**Your goal:** Retype each record exactly.

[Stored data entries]
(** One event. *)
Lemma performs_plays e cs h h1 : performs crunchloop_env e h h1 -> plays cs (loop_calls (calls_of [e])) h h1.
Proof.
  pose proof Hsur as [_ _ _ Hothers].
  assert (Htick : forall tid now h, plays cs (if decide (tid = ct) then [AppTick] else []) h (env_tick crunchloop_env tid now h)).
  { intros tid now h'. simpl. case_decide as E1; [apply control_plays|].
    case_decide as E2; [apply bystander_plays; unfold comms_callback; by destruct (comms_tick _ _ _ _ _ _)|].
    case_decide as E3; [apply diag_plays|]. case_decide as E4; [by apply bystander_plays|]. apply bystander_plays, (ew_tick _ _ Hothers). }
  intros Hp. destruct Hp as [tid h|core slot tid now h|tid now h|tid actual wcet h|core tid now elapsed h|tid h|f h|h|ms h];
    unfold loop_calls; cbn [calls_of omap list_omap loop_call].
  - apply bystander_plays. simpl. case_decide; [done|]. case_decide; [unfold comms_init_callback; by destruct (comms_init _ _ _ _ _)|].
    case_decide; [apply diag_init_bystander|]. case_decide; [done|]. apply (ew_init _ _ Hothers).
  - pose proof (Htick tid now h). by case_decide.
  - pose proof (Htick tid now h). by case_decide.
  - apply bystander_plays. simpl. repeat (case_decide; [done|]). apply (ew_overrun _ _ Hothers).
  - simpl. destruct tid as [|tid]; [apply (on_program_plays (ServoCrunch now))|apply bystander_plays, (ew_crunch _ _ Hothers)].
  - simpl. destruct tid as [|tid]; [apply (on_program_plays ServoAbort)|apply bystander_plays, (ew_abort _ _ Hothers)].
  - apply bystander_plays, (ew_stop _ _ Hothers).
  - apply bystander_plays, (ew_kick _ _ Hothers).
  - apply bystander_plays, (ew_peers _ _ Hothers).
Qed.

**Reply to the task:**
(** One event. *)
Lemma performs_plays e cs h h1 : performs crunchloop_env e h h1 -> plays cs (loop_calls (calls_of [e])) h h1.
Proof.
  pose proof Hsur as [_ _ _ Hothers].
  assert (Htick : forall tid now h, plays cs (if decide (tid = ct) then [AppTick] else []) h (env_tick crunchloop_env tid now h)).
  { intros tid now h'. simpl. case_decide as E1; [apply control_plays|].
    case_decide as E2; [apply bystander_plays; unfold comms_callback; by destruct (comms_tick _ _ _ _ _ _)|].
    case_decide as E3; [apply diag_plays|]. case_decide as E4; [by apply bystander_plays|]. apply bystander_plays, (ew_tick _ _ Hothers). }
  intros Hp. destruct Hp as [tid h|core slot tid now h|tid now h|tid actual wcet h|core tid now elapsed h|tid h|f h|h|ms h];
    unfold loop_calls; cbn [calls_of omap list_omap loop_call].
  - apply bystander_plays. simpl. case_decide; [done|]. case_decide; [unfold comms_init_callback; by destruct (comms_init _ _ _ _ _)|].
    case_decide; [apply diag_init_bystander|]. case_decide; [done|]. apply (ew_init _ _ Hothers).
  - pose proof (Htick tid now h). by case_decide.
  - pose proof (Htick tid now h). by case_decide.
  - apply bystander_plays. simpl. repeat (case_decide; [done|]). apply (ew_overrun _ _ Hothers).
  - simpl. destruct tid as [|tid]; [apply (on_program_plays (ServoCrunch now))|apply bystander_plays, (ew_crunch _ _ Hothers)].
  - simpl. destruct tid as [|tid]; [apply (on_program_plays ServoAbort)|apply bystander_plays, (ew_abort _ _ Hothers)].
  - apply bystander_plays, (ew_stop _ _ Hothers).
  - apply bystander_plays, (ew_kick _ _ Hothers).
  - apply bystander_plays, (ew_peers _ _ Hothers).
Qed.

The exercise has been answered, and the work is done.